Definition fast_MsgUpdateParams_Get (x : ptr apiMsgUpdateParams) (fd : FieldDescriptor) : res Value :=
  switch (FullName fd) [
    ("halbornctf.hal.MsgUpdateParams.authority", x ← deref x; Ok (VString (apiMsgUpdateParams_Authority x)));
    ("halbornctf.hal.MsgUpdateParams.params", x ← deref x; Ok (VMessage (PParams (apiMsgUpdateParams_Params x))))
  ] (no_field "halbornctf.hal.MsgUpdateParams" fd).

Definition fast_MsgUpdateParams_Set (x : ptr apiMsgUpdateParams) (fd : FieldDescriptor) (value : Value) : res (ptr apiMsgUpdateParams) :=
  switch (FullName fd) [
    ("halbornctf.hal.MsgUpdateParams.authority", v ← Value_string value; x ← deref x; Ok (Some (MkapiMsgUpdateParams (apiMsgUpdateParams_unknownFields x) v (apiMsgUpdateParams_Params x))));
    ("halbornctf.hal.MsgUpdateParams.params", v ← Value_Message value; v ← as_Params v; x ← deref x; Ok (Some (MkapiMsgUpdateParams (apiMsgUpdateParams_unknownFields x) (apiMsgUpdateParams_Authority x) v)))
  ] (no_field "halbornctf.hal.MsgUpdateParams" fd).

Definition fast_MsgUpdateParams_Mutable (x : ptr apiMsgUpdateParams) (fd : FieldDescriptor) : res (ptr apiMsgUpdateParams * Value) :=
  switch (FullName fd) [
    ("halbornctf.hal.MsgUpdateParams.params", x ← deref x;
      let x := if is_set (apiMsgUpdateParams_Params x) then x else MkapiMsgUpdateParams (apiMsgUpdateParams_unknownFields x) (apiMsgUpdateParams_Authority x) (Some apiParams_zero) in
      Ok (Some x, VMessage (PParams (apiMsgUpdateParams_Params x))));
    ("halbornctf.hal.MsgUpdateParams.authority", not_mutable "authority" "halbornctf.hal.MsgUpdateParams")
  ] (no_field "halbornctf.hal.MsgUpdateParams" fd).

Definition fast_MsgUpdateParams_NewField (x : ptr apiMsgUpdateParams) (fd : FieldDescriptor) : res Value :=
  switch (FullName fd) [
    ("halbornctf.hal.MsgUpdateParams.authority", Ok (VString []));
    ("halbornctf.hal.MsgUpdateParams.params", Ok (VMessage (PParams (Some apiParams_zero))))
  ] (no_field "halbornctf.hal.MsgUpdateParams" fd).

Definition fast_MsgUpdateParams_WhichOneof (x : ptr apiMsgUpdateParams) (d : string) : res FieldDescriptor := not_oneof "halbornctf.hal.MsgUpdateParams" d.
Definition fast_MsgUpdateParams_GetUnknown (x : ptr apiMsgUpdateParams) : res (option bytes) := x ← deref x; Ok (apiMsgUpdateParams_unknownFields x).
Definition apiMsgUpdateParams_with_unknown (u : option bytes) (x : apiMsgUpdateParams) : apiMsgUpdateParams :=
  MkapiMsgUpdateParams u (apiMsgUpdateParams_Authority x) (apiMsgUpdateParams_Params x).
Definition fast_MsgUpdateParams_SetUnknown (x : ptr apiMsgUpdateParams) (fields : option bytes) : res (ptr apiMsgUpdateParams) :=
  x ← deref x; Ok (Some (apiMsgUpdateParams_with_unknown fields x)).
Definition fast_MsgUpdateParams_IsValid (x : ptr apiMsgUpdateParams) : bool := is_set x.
==========
Could you print, word for word, the line containing "Ok (VString []));" and every line after it through the end of the records, and nothing else?

* _Expected output_
    ("halbornctf.hal.MsgUpdateParams.authority", Ok (VString []));
    ("halbornctf.hal.MsgUpdateParams.params", Ok (VMessage (PParams (Some apiParams_zero))))
  ] (no_field "halbornctf.hal.MsgUpdateParams" fd).

Definition fast_MsgUpdateParams_WhichOneof (x : ptr apiMsgUpdateParams) (d : string) : res FieldDescriptor := not_oneof "halbornctf.hal.MsgUpdateParams" d.
Definition fast_MsgUpdateParams_GetUnknown (x : ptr apiMsgUpdateParams) : res (option bytes) := x ← deref x; Ok (apiMsgUpdateParams_unknownFields x).
Definition apiMsgUpdateParams_with_unknown (u : option bytes) (x : apiMsgUpdateParams) : apiMsgUpdateParams :=
  MkapiMsgUpdateParams u (apiMsgUpdateParams_Authority x) (apiMsgUpdateParams_Params x).
Definition fast_MsgUpdateParams_SetUnknown (x : ptr apiMsgUpdateParams) (fields : option bytes) : res (ptr apiMsgUpdateParams) :=
  x ← deref x; Ok (Some (apiMsgUpdateParams_with_unknown fields x)).
Definition fast_MsgUpdateParams_IsValid (x : ptr apiMsgUpdateParams) : bool := is_set x.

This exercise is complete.